Today Armistice Day is observed in Europe and Veterans' Day in the US, I say thank you to our Veterans.
However this has also caused low volume across Europe and is surely going to be lower than recent volume in the US as the US bond market (that check and balance with equities) will be closed in observation of Vetrans' Day, however not equities so light volume, no bond market... sounds like the analysis provided Friday afternoon and refined over the weekend is probably about right, the mini-cycle may start to see more deterioration, but conditions are ripe today for upside or just any volatility.
In addition there's nothing on the US economic docket, but here's a look at the rest of the week with the highlight being Janet Yellen's confirmation hearing before the Senate Banking Committee on Thursday.

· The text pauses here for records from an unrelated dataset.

Definition rtw_calculate_wlan_pkt_size_by_attribue (a : qattrib) : Z :=
  u32 (a.(sz).(s_hdrlen) + a.(sz).(s_iv_len) + SNAP_SIZE + 2 + a.(sz).(s_pktlen)
       + (if a.(sz).(s_encrypt) =? _TKIP_ then 8 else 0) + (if a.(sz).(s_bswenc) then a.(sz).(s_icv_len) else 0)).
Definition _RND8 (n : Z) : Z := u32 (((n >> 3) + (if n .& 7 =? 0 then 0 else 1)) << 3).
Definition rtw_hal_busagg_qsel_check (pre_qsel next_qsel : Z) : bool :=
  negb (e.(is_ap) && ((pre_qsel =? QSLT_HIGH) || (next_qsel =? QSLT_HIGH)) && negb (pre_qsel =? next_qsel)).

(** A frame put behind others into the buffer: its length, the attributes it gets
    from the coalescing, its packet returned. *)
Definition agg_len (w : xw) (f : nat) (off : Z) : Z :=
  u32 (rtw_calculate_wlan_pkt_size_by_attribue (frame_attrib w f) + TXDESC_SIZE + off * PACKET_OFFSET_SZ).
Record agg := { pbuf : Z; pbuf_tail : Z; descCount : Z; bulkPtr : Z; first_agg_num : Z }.
(** [descCount] and [bulkPtr] after a frame; true when the buffer takes no more. *)
Definition agg_count (g : agg) : bool * agg :=
  if g.(pbuf) <? g.(bulkPtr) then
    let d := u8 (g.(descCount) + 1) in
    (d =? e.(UsbTxAggDescNum), Build_agg g.(pbuf) g.(pbuf_tail) d g.(bulkPtr) g.(first_agg_num))
  else (false, Build_agg g.(pbuf) g.(pbuf_tail) 0 (u32 ((g.(pbuf) / e.(UsbBulkOutSize) + 1) * e.(UsbBulkOutSize))) g.(first_agg_num)).
Fixpoint agg_loop (qsel0 : Z) (s ac : nat) (fs : list nat) (g : agg) (w : xw) : cres (agg * xw) :=
  match fs with
  | [] => Ret (g, w)
  | f :: rest =>
      if negb (rtw_hal_busagg_qsel_check qsel0 (frame_attrib w f).(qsel)) then Ret (g, w) else
      let w := upd_fr f (set_agg 0 0) w in
      let len := agg_len w f 0 in
      if MAX_XMITBUF_SZ <? _RND8 (u32 (g.(pbuf) + len)) then Ret (g, upd_fr f (set_agg 1 1) w) else
      let w := add_accnt ac (-1) (add_qcnt s ac (-1) (set_lk (list_delete f w.(lk)) w)) in
      match e.(coalesce) f with
      | None => let* w := rtw_free_xmitframe f w in agg_loop qsel0 s ac rest g w
      | Some n =>
          let w := log_air f (rtw_os_xmit_complete f (upd_attrib f (set_frags n) w)) in
          let* w := rtw_free_xmitframe f w in
          let g := Build_agg (_RND8 (u32 (g.(pbuf) + len))) (u32 (g.(pbuf) + len)) g.(descCount) g.(bulkPtr) (u8 (g.(first_agg_num) + 1)) in
          if g.(first_agg_num) =? MAX_TX_AGG_PACKET_NUMBER_8822B then Ret (g, w) else
          let (full, g) := agg_count g in
          if (full : bool) then Ret (g, w) else agg_loop qsel0 s ac rest g w
      end
  end.
(** 2. of [rtl8822bu_xmitframe_complete]: frames of the same station and category. *)
Definition aggregate (f : nat) (w : xw) : cres (agg * xw) :=
  let len := agg_len w f (w.(fr) f).(pkt_offset) in
  let (full, g) := agg_count (Build_agg (_RND8 len) len 0 e.(UsbBulkOutSize) 1) in
  if (full : bool) then Ret (g, w) else
  match (frame_attrib w f).(psta) with
  | None => Oob
  | Some s =>
      let ac := rtw_get_sta_pending (frame_attrib w f).(priority) in
      let single := (length (queue w.(tk) ac) <=? 1)%nat in
      let* (g, w) := agg_loop (frame_attrib w f).(qsel) s ac (queue w.(lk) (Q_pend s ac)) g w in
      if decide (queue w.(lk) (Q_pend s ac) = []) then Ret (g, set_tk (list_delete (s, ac) w.(tk)) w)
      else if single then Ret (g, w)
      else let* t := list_insert_tail (s, ac) ac (list_delete (s, ac) w.(tk)) in Ret (g, set_tk t w)
  end.
(** 1.: the first frame that can be coalesced. *)
Fixpoint pick_first (fuel : nat) (b : nat) (w : xw) : cres (option nat * xw) :=
  match fuel with
  | O => Err 0
  | S fuel =>
      match rtw_dequeue_xframe w with
      | (None, w) => let* w := rtw_free_xmitbuf b w in Ret (None, w)
      | (Some f, w) =>
          let w := upd_fr f (λ x, set_agg 1 1 (set_xbuf (Some b) x)) w in
          match e.(coalesce) f with
          | None => let* w := rtw_free_xmitframe f w in pick_first fuel b w
          | Some n => Ret (Some f, rtw_os_xmit_complete f (upd_attrib f (set_frags n) w))
          end
      end
  end.
(** The length written: a transfer that ends with a full packet loses the offset. *)
Definition write_len (g : agg) : Z :=
  if g.(pbuf_tail) mod e.(UsbBulkOutSize) =? 0 then u32 (g.(pbuf_tail) - PACKET_OFFSET_SZ) else g.(pbuf_tail).
(** The first frame's descriptor: how many frames follow, whether it keeps its offset. *)
Definition first_txdesc (g : agg) (x : xmit_frame) : xmit_frame :=
  set_agg g.(first_agg_num) (if g.(pbuf_tail) mod e.(UsbBulkOutSize) =? 0 then u8 (x.(pkt_offset) - 1) else x.(pkt_offset)) x.
(** With [pxmitbuf == NULL]; the result says whether the tasklet goes on, and the
    length and the number of frames of the buffer written. *)
Definition rtl8822bu_xmitframe_complete (w : xw) : cres (bool * option (Z * Z) * xw) :=
  match rtw_dequeue_mgmt_xframe w with
  | (Some f, w) => let* w := rtw_dump_xframe f w in Ret (true, None, w)
  | (None, _) =>
      match rtw_alloc_xmitbuf w with
      | (None, _) => Ret (false, None, w)
      | (Some b, w) =>
          let* (o, w) := pick_first (S (length w.(lk))) b w in
          match o with
          | None => Ret (false, None, w)
          | Some f =>
              let* (g, w) := aggregate f w in
              let* (_, w) := usb_write_port b (log_air f (upd_fr f (first_txdesc g) w)) in
              let* w := rtw_free_xmitframe f w in
              Ret (true, Some (write_len g, g.(first_agg_num)), w)
          end
      end
  end.
Fixpoint xmit_tasklet (fuel : nat) (w : xw) : cres xw :=
  match fuel with
  | O => Err 0
  | S fuel =>
      if e.(cannot_tx) || e.(ac_blocked) then Ret w else
      let* (go, _, w) := rtl8822bu_xmitframe_complete w in
      if (go : bool) then xmit_tasklet fuel w else Ret w
  end.
Definition rtl8822bu_xmit_tasklet (w : xw) : cres xw := xmit_tasklet (S (length w.(lk))) w.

Overnight the Euro regained or bounced a bit off last week's selling...
Here the Euro bounced since trade opened yesterday
The $USD sees a little soft patch overnight and...
The Yen sees some weakness allowing for the carry pair EUR/JPY and USD/JPY to levitate futures overnight.
The EUR/JPY vs ES in purple since midnight (EDT)
USD/JPY vs ES in purple with Sunday to the right and the overnight session, the weaker Yen allowing both carry pairs some breathing room on the upside in the low overnight volume of the futures market.
Nothing much of note in Europe, Italian Industrial Production comes "In line", however there were ECB comments that rates could be trimmed more to allow the banking sector more liquidity.
China announced over the weekend a Strong Industrial Production print as well as Retail Sales and CPI coming in just below consensus, not too hot, not too cold and sounding very much like the typical "Goal-seeked" Chinese official data.
Other than that, 3C 1 min looks positive for the Euro going in to the US open on a 5 min basis, the USD looks unremarkable and Yen looks in line.
The ES, TF and NQ (Index Futures) 5 min charts look similar to last night , either staying in line with the charts from last night or deteriorating in some instances, especially TF (Russell 2000). The 1 min intraday charts are nearly perfectly in line, I'd think that won't matter to early in the session with low volumes and no bond market, but we'll see soon enough and perhaps answer the question of what does Wall St. or did Wall St. have in mind when setting up Friday's cycle on Thursday of last week?
We'll have more interesting data as the a.m. session burns off, there seems to always be a lot of stop and order/limit runs as traders with full time jobs place their orders and market makers and specialists hit them and run them.